Der gebürtige Bamberger spricht zunächst vom Vater, der sich vom Lehrling bis zum Leiter des Arbeitsamts hocharbeitete. Bedingungslosen Einsatz predigte er dem Sohn, das väterliche Vorbild prägte auch die erste Berufswahl. "Mit dem Jurastudium habe ich begonnen, weil ich Generalist bin. "

Als Student schon entdeckte er seine Liebe zum Gesang. "Ich stieß auf einen Verein, der mit Laien Opern inszeniert: das Opernstudio Oberfranken. Das war sehr bunt, mit Klavierbegleitung und selbstgemalten Kulissen. " Die Aufführungen - von der "Zauberflöte" bis zum "Wildschütz" - fanden in Tanzsälen von Wirtshäusern oder auf Naturbühnen statt.

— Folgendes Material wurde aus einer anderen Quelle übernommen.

Definition ok_default {A} (d : A) (r : result A) : A := match r with Ok a => a | _ => d end.

Definition CANONICAL_BYTES : bytes :=
  ok_default [] (toy_hex_decode (trim (str_bytes CANONICAL_VERIFY_META_HEX))).

Definition NO_META : VerifyMeta :=
  {| vm_n_pow_bits := 0; vm_n_preprocessed_columns := 0; vm_n_trace_columns := 0;
     vm_n_interaction_columns := 0; vm_trace_columns_per_component := [];
     vm_interaction_columns_per_component := []; vm_cumulative_sum_columns := [];
     vm_n_components := 0; vm_fri_log_trace_size := 0; vm_fri_log_blowup := 0;
     vm_fri_log_last_layer := 0; vm_fri_n_queries := 0; vm_fri_fold_step := 0;
     vm_interaction_pow_bits := 0; vm_circuit_pow_bits := 0; vm_circuit_fri_log_blowup := 0;
     vm_circuit_fri_log_last_layer := 0; vm_circuit_fri_n_queries := 0;
     vm_circuit_fri_fold_step := 0; vm_circuit_lifting := None; vm_output_addresses := [];
     vm_n_blake_gates := 0; vm_preprocessed_column_ids := []; vm_preprocessed_root := [];
     vm_public_output_values := [] |}.

(** The record those bytes encode. *)
Definition CANONICAL_META : VerifyMeta :=
  ok_default NO_META (@verify_meta_decode {| usize_bits := 64 |} CANONICAL_BYTES).

Lemma canonical_hex : trim (str_bytes CANONICAL_VERIFY_META_HEX) = CANONICAL_BYTES ≫= hex_pair.
Proof. vm_compute. reflexivity. Qed.

(** The two targets the crate is built for. *)
Definition built_target `{Target} : Prop := usize_bits = 32 \/ usize_bits = 64.

Lemma canonical_decodes `{T : Target} :
  built_target -> verify_meta_decode CANONICAL_BYTES = Ok CANONICAL_META.
Proof. destruct T as [b]. intros [E|E]; cbn in E; subst; vm_compute; reflexivity. Qed.

Lemma canonical_values :
  length (vm_preprocessed_root CANONICAL_META) = 8%nat /\
  length (vm_public_output_values CANONICAL_META) = 16%nat.
Proof. vm_compute. split; reflexivity. Qed.

Lemma canonical_meta_ok `{Target, HexLaws, !HexLower} :
  built_target -> canonical_verify_meta = Ok CANONICAL_META.
Proof.
  intros Ht. unfold canonical_verify_meta.
  rewrite canonical_hex, <-hex_encode_pairs, hex_decode_encode. cbn [map_err mbind result_bind].
  by rewrite canonical_decodes.
Qed.

(** ** Words *)

Lemma low_bits a b k : a < 2 ^ 64 -> k < 64 -> N.testbit (a + 2 ^ 64 * b) k = N.testbit a k.
Proof.
  intros Ha Hk. rewrite <-(N.mod_pow2_bits_low _ 64 k) by done.
  by rewrite N.mul_comm, N.Div0.mod_add, N.mod_small.
Qed.

Lemma high_bits a b k : a < 2 ^ 64 -> N.testbit (a + 2 ^ 64 * b) (k + 64) = N.testbit b k.
Proof.
  intros Ha. rewrite <-N.div_pow2_bits. f_equal.
  rewrite N.mul_comm, N.div_add, N.div_small; done.
Qed.

Lemma no_high_bits a k : a < 2 ^ 64 -> 64 <= k -> N.testbit a k = false.
Proof.
  intros Ha Hk. destruct (N.eq_dec a 0) as [->|Hn]; [apply N.bits_0|].
  apply N.bits_above_log2. apply N.log2_lt_pow2 in Ha; lia.
Qed.

(** Nine bits from position [s]: inside one limb, or across two. *)
Lemma word_inside a b s :
  a < 2 ^ 64 -> s + 9 <= 64 ->
  N.land (N.shiftr a s) (N.ones 9) = (a + 2 ^ 64 * b) / 2 ^ s mod 2 ^ 9.
Proof.
  intros Ha Hs. rewrite N.land_ones. apply N.bits_inj. intros j.
  destruct (N.lt_ge_cases j 9) as [Hj|Hj]; [|by rewrite !N.mod_pow2_bits_high].
  rewrite !N.mod_pow2_bits_low, N.shiftr_spec', N.div_pow2_bits by done.
  by rewrite low_bits by (done || lia).
Qed.

Lemma word_across a b c s :
  a < 2 ^ 64 -> b < 2 ^ 64 -> s < 64 -> 64 < s + 9 ->
  N.land (N.lor (N.shiftr a s) (shl_u64 b (64 - s))) (N.ones 9) =
  (a + 2 ^ 64 * (b + 2 ^ 64 * c)) / 2 ^ s mod 2 ^ 9.
Proof.
  intros Ha Hb Hs H9. rewrite N.land_ones. apply N.bits_inj. intros j.
  destruct (N.lt_ge_cases j 9) as [Hj|Hj]; [|by rewrite !N.mod_pow2_bits_high].
  rewrite !N.mod_pow2_bits_low, N.lor_spec, N.shiftr_spec', N.div_pow2_bits by done.
  unfold shl_u64. change U64_LIMIT with (2 ^ 64). rewrite N.mod_pow2_bits_low by lia.
  destruct (N.lt_ge_cases (j + s) 64) as [Hl|Hl].
  - rewrite low_bits, N.shiftl_spec_low, orb_false_r by (done || lia). done.
  - rewrite no_high_bits, orb_false_l, N.shiftl_spec_high' by (done || lia).
    replace (j + s) with (j + s - 64 + 64) by lia. rewrite high_bits by done.
    rewrite low_bits by (done || lia). f_equal. lia.
Qed.

Lemma digits_drop l q :
  Forall is_u64 l -> digits_val l / 2 ^ (64 * N.of_nat q) = digits_val (drop q l).
Proof.
  intros Hl. revert q. induction Hl as [|d l Hd Hl IH]; intros q.
  - rewrite drop_nil. apply N.Div0.div_0_l.
  - destruct q as [|q]; [by rewrite N.mul_0_r, N.div_1_r|]. cbn [drop]. rewrite <-IH.
    rewrite Nat2N.inj_succ, N.mul_succ_r, N.add_comm, N.pow_add_r, <-N.Div0.div_div.
    f_equal. cbn [digits_val foldr]. rewrite N.mul_comm, N.div_add, N.div_small; done.
Qed.

Section Words.
Context `{ProofFields}.

(** A word is a digit in base 512. *)
Lemma felt252_word_digit l i :
  length l = 4%nat -> Forall is_u64 l -> i < 28 ->
  felt252_word l i = Ok (m31_from_u32 (digits_val l / 512 ^ i mod 512)).
Proof.
  intros Hlen Hl Hi. unfold felt252_word. change FELT252_BITS_PER_WORD with 9.
  change (N.shiftl 1 9 - 1) with (N.ones 9). change 0x3f with (N.ones 6). rewrite N.land_ones.
  change (2 ^ 6) with 64. set (q := 9 * i / 64). set (s := 9 * i mod 64).
  assert (Hqs : 9 * i = 64 * q + s) by apply N.div_mod'.
  assert (Hs : s < 64) by by apply N.mod_lt.
  assert (E : digits_val l / 512 ^ i mod 512 = digits_val (drop (N.to_nat q) l) / 2 ^ s mod 2 ^ 9).
  { rewrite <-digits_drop, N2Nat.id, N.Div0.div_div, <-N.pow_add_r, <-Hqs by done.
    change 512 with (2 ^ 9) at 1. by rewrite <-N.pow_mul_r. }
  rewrite E. destruct (lookup_lt_is_Some_2 l (N.to_nat q)) as [d Hd]; [lia|].
  rewrite (drop_S _ _ _ Hd). pose proof (Forall_lookup_1 _ _ _ _ Hl Hd) as Hd64. cbn in Hd64.
  apply index_at_Ok in Hd. rewrite Hd. cbn [mbind result_bind digits_val foldr].
  assert (Hw : forall w, N.land w (N.ones 9) mod U32_LIMIT = N.land w (N.ones 9)).
  { intros w. apply N.mod_small. rewrite N.land_ones. pose proof (N.mod_lt w (2 ^ 9)).
    unfold U32_LIMIT. lia. }
  destruct (N.le_gt_cases (s + 9) 64) as [Hin|Hout].
  - replace ((9 * i + 9 - 1) / 64) with q
      by (apply (N.div_unique _ _ _ (s + 8)); lia).
    rewrite N.eqb_refl. cbn [mbind result_bind mret result_ret]. rewrite Hw.
    do 2 f_equal. by apply word_inside.
  - replace ((9 * i + 9 - 1) / 64) with (q + 1)
      by (apply (N.div_unique _ _ _ (s + 8 - 64)); lia).
    rewrite (proj2 (N.eqb_neq _ _)) by lia.
    destruct (lookup_lt_is_Some_2 l (S (N.to_nat q))) as [e He]; [lia|].
    rewrite (drop_S _ _ _ He). pose proof (Forall_lookup_1 _ _ _ _ Hl He) as He64. cbn in He64.
    replace (N.to_nat (q + 1)) with (S (N.to_nat q)) by lia.
    apply index_at_Ok in He. rewrite He. cbn [mbind result_bind mret result_ret digits_val foldr]. rewrite Hw.
    do 2 f_equal. by apply word_across.
Qed.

Schon vor dem zweiten juristischen Staatsexamen entschied sich Heiligtag, sein Leben nicht als Richter fortzuführen, "eingeschlossen in ein schlauchförmiges Büro". Er wollte sich lieber der Musik widmen. "Das war damals meine Leidenschaft, das wollte ich unbedingt ausprobieren. " Also studierte er erst an der Musikhochschule in Nürnberg Opern- und Konzertgesang, absolvierte dann ein Aufbaustudium für Liedgesang und landete als Opernchorsänger in Erfurt. "Mein Stimmmaterial reichte nicht für die große Karriere", erklärt er. "Ich bin hoher Bariton - den braucht niemand. " Trotzdem genoss er eine Zeitlang die Vorzüge einer Festanstellung und Bezahlung nach Tarif - und die viele Abwechslung. "Ich würde den Opernchorsänger noch heute als einen der schönsten Berufe beschreiben. Aber dann kam meine Berufung dazwischen. "

 

Auf seiner Sinnsuche landete Heiligtag im November 2001 auf dem Prayerfestival der Organisation "Jugend 2000" in St. Josef in Ingolstadt. "Da bin ich zu dieser Christus-Beziehung gekommen und habe ab diesem Zeitpunkt meinen Glauben aktiv gelebt", berichtet er . Er ging regelmäßig zur Messe, zur Beichte, suchte geistliche Begleitung und Gemeinschaft. Seine innere Reise führte ihn nach Leipzig: 2010 schloss er sich dem Oratorium des Heiligen Philipp Neri an.

Er erzählt von einer Pilgerfahrt nach Lourdes, wo ihn eine alte Dame für einen Priester hielt, obwohl er keiner war. Das passierte ihm immer öfter. "Nach und nach hat sich das Priestertum als Option herausgeschält. " In der Ordenshochschule Heiligenkreuz der Zisterzienser in Wien begann Heiligtag sein Theologiestudium. "Ein Hotspot, wo alles vorbeikommt, was Rang und Namen hat. Und wo etwas vorangeht für das Christentum des 21. Jahrhunderts. " Inzwischen gibt es auch in Ingolstadt ein Vor-Oratorium in St. Josef, und Pater Ralph Heiligtag ist dabei.

Der Neupriester, der sein Magister-Theologiestudium an der Katholischen Universität Eichstätt abschloss, äußert sich ziemlich kritisch über das "Untergangsgejammere" der Kirche. "Wir sind ein Insider-Verein, der eine Sprache benutzt und Dinge voraussetzt, die jemand von außen nicht mehr kennt. Denn die meisten Menschen haben keine christliche Sozialisation mehr", sagt er. "Der Umbau von der Volkskirche in eine Kirche der Zukunft passiert nicht von selbst. Ziel der ganzen Geschichte muss sein, dass für Menschen, die auf der Sinnsuche sind, katholisches Christentum wieder eine ernsthafte Option wird. " Für ihn ist das Evangelium "die schönste und wichtigste Botschaft der Welt" und Jesus der Schlüssel zum Leben.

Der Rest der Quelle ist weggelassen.